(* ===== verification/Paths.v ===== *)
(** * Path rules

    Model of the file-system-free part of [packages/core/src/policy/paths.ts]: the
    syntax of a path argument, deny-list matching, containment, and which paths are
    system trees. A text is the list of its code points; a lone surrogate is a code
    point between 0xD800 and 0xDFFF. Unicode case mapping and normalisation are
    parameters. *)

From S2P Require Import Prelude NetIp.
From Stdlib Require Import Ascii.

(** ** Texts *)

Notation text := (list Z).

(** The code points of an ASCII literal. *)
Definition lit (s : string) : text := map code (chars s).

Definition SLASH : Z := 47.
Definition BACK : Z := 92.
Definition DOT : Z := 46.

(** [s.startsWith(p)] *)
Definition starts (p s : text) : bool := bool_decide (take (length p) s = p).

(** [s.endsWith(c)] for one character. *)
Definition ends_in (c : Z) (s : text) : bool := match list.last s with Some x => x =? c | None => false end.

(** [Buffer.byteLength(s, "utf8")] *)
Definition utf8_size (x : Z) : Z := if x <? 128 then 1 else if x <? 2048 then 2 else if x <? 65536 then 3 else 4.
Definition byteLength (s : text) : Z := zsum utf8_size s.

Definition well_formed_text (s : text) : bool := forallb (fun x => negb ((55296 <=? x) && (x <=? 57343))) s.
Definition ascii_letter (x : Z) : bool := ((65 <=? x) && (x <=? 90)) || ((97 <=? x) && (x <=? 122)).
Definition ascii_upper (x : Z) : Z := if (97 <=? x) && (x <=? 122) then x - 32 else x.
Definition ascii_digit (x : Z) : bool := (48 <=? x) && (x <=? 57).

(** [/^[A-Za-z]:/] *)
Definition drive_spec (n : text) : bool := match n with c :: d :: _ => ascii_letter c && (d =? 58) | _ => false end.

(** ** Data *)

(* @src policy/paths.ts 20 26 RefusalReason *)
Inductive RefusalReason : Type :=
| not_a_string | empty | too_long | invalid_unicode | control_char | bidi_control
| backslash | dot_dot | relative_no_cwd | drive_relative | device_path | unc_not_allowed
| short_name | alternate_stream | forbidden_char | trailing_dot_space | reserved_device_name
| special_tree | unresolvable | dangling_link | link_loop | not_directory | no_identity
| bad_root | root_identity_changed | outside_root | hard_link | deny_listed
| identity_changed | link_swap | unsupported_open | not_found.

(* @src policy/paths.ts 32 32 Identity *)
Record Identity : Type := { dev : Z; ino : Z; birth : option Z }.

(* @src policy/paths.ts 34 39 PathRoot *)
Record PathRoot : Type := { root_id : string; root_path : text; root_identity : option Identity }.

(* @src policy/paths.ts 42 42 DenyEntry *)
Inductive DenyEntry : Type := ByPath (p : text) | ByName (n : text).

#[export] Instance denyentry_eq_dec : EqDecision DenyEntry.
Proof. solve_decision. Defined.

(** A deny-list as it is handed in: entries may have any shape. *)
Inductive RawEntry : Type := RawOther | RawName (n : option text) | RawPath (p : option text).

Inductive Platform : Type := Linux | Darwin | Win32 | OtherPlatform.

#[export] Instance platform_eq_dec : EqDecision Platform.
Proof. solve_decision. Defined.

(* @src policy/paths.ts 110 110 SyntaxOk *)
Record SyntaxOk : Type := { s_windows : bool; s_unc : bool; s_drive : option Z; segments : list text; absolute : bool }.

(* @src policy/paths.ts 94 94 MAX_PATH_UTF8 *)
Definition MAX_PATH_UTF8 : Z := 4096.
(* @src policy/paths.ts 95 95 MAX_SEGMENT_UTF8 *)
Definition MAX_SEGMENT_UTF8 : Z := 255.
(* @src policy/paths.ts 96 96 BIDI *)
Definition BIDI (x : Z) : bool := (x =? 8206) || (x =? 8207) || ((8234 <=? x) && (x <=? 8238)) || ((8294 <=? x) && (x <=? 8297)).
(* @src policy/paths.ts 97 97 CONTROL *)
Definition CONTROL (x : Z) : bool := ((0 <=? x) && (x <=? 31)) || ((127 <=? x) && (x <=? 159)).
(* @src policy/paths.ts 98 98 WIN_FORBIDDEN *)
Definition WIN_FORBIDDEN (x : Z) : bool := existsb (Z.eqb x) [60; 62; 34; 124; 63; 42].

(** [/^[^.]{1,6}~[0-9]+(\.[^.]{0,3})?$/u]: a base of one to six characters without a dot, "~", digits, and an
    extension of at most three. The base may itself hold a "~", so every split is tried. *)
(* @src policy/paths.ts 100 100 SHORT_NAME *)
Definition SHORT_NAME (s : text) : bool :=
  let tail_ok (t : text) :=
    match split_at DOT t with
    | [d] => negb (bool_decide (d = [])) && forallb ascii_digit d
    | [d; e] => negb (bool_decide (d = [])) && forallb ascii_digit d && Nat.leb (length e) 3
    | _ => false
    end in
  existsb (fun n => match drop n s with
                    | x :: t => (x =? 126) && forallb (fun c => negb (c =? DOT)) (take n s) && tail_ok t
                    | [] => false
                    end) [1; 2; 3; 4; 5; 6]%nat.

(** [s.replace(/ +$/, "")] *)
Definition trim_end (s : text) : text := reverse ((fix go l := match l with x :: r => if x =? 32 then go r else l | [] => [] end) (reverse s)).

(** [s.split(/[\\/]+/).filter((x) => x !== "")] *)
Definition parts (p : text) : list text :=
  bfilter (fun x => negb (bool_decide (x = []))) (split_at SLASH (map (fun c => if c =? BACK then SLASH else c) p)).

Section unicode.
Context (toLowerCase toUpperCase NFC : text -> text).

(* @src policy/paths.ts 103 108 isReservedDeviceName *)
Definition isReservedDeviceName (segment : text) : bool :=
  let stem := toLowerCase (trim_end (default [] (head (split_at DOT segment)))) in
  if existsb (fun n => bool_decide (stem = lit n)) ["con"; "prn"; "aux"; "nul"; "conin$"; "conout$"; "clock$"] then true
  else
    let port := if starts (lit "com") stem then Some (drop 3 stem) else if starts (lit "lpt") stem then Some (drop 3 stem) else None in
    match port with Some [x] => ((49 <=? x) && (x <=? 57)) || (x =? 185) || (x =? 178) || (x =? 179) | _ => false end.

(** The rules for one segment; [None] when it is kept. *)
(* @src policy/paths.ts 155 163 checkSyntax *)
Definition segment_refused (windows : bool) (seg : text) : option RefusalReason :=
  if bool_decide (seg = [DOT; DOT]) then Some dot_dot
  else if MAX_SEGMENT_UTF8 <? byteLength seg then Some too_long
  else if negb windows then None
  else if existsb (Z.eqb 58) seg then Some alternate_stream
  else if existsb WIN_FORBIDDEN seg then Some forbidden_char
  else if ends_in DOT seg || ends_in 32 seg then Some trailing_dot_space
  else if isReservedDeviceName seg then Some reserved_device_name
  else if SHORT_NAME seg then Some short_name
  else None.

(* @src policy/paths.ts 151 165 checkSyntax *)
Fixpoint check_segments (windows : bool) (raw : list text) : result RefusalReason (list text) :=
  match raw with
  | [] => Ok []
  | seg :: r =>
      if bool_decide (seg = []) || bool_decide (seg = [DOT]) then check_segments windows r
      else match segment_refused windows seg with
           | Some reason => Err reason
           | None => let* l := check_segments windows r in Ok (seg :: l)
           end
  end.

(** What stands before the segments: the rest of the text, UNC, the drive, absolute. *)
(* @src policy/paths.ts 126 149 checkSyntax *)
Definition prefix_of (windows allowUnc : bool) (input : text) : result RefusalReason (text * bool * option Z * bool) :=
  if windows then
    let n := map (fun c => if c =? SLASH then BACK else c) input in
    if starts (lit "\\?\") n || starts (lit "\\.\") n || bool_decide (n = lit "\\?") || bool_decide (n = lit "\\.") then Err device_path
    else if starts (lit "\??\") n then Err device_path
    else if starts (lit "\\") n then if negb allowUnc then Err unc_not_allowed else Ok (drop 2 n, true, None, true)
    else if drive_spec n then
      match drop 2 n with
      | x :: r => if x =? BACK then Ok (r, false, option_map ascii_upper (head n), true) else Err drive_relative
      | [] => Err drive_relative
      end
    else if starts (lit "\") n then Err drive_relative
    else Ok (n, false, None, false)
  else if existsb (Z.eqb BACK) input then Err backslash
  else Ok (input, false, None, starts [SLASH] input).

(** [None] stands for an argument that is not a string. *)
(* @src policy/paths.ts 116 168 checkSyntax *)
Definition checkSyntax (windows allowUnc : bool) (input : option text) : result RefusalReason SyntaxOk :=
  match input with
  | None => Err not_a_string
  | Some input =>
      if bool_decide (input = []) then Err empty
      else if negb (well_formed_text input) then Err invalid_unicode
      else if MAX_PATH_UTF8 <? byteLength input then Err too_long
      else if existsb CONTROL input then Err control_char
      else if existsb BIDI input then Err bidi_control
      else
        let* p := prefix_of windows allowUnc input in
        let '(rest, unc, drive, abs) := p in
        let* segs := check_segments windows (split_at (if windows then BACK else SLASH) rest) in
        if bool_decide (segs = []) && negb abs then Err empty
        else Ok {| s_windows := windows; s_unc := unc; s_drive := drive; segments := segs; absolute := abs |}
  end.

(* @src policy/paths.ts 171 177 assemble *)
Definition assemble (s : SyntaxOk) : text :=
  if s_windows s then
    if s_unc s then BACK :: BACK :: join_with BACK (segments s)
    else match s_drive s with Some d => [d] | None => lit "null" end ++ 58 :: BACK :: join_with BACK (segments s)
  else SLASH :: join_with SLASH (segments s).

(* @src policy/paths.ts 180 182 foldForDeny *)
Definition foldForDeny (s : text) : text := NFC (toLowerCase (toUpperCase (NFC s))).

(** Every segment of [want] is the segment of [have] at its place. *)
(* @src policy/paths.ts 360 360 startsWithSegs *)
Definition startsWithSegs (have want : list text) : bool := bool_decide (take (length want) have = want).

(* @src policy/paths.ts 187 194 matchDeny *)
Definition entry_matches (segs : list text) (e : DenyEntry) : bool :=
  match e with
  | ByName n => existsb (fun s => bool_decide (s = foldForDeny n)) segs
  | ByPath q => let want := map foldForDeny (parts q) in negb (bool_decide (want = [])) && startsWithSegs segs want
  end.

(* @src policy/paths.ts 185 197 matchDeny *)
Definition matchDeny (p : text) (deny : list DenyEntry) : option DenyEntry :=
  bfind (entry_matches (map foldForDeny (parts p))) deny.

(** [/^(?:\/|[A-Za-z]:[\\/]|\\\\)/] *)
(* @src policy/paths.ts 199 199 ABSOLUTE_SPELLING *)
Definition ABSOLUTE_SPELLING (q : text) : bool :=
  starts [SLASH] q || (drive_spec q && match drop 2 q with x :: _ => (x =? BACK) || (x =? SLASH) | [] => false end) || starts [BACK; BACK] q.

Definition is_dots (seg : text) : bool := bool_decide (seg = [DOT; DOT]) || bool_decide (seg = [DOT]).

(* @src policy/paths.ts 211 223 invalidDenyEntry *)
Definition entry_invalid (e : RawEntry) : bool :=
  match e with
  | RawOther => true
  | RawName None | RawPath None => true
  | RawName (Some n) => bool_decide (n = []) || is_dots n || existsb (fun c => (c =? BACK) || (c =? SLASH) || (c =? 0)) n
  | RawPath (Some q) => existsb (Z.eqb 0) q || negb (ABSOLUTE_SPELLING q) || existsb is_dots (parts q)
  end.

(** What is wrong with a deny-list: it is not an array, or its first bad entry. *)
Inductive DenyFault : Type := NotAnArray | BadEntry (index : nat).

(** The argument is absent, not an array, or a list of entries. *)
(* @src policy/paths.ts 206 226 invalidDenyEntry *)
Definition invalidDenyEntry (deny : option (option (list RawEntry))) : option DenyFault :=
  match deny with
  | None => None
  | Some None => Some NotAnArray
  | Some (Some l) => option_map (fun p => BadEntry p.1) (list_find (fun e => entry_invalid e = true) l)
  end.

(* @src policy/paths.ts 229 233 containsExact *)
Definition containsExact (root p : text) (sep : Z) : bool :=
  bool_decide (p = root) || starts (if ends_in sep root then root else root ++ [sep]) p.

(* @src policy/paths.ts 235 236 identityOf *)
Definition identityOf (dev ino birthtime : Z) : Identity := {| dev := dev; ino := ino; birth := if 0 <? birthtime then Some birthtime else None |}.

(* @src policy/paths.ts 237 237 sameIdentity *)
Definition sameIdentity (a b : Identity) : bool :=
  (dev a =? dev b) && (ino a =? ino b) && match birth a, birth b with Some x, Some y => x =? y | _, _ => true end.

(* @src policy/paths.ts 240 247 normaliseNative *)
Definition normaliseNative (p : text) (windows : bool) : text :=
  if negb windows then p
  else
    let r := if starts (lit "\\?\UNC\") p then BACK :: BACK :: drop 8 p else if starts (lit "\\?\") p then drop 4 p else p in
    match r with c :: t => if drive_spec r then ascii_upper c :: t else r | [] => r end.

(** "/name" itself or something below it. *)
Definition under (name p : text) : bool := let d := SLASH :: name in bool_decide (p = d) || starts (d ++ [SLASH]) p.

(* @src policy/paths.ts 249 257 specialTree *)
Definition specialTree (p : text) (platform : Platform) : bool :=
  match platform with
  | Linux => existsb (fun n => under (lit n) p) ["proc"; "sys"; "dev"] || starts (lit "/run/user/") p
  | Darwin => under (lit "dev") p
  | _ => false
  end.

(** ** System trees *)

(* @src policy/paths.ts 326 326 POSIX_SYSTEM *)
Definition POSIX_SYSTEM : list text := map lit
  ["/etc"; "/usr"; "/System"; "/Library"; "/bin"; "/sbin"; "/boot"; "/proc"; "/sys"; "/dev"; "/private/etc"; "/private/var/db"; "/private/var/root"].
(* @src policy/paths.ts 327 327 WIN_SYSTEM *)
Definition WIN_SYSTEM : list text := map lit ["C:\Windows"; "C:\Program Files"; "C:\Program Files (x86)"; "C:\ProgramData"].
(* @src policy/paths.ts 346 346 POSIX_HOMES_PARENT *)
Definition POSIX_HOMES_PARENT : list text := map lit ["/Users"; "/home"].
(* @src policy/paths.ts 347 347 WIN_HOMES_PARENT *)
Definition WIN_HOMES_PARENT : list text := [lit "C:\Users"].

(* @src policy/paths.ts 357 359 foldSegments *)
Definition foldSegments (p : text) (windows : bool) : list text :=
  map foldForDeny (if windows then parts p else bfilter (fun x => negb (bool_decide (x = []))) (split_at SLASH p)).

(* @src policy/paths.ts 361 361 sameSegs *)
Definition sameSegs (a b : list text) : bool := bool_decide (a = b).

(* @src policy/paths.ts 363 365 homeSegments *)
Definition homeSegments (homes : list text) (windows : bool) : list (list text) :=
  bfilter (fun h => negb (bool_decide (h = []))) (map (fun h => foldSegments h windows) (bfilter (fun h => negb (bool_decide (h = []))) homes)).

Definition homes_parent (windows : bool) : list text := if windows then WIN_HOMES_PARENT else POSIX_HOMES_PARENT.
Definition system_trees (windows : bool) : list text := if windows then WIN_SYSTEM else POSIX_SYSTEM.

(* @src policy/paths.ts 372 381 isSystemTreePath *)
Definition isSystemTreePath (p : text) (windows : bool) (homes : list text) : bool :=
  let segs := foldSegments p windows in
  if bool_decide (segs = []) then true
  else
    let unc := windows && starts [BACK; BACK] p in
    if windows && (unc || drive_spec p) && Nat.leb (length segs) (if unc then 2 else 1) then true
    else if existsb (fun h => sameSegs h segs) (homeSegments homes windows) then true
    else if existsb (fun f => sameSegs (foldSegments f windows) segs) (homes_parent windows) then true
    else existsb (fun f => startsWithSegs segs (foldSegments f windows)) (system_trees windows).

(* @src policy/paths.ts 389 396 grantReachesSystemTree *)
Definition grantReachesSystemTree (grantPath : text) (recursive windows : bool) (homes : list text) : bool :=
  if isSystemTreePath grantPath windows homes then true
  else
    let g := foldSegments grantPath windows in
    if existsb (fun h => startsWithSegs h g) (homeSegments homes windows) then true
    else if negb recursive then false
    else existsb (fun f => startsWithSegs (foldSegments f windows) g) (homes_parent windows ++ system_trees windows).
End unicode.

[What you will do]:
Precisely the lines between those holding "RawOther => true" and "(* @src policy/paths.ts 235 236 identityOf *)", inclusive, are to be reproduced from the listing above, with nothing added.

[Answer to the exercise]:
  | RawOther => true
  | RawName None | RawPath None => true
  | RawName (Some n) => bool_decide (n = []) || is_dots n || existsb (fun c => (c =? BACK) || (c =? SLASH) || (c =? 0)) n
  | RawPath (Some q) => existsb (Z.eqb 0) q || negb (ABSOLUTE_SPELLING q) || existsb is_dots (parts q)
  end.

(** What is wrong with a deny-list: it is not an array, or its first bad entry. *)
Inductive DenyFault : Type := NotAnArray | BadEntry (index : nat).

(** The argument is absent, not an array, or a list of entries. *)
(* @src policy/paths.ts 206 226 invalidDenyEntry *)
Definition invalidDenyEntry (deny : option (option (list RawEntry))) : option DenyFault :=
  match deny with
  | None => None
  | Some None => Some NotAnArray
  | Some (Some l) => option_map (fun p => BadEntry p.1) (list_find (fun e => entry_invalid e = true) l)
  end.

(* @src policy/paths.ts 229 233 containsExact *)
Definition containsExact (root p : text) (sep : Z) : bool :=
  bool_decide (p = root) || starts (if ends_in sep root then root else root ++ [sep]) p.

(* @src policy/paths.ts 235 236 identityOf *)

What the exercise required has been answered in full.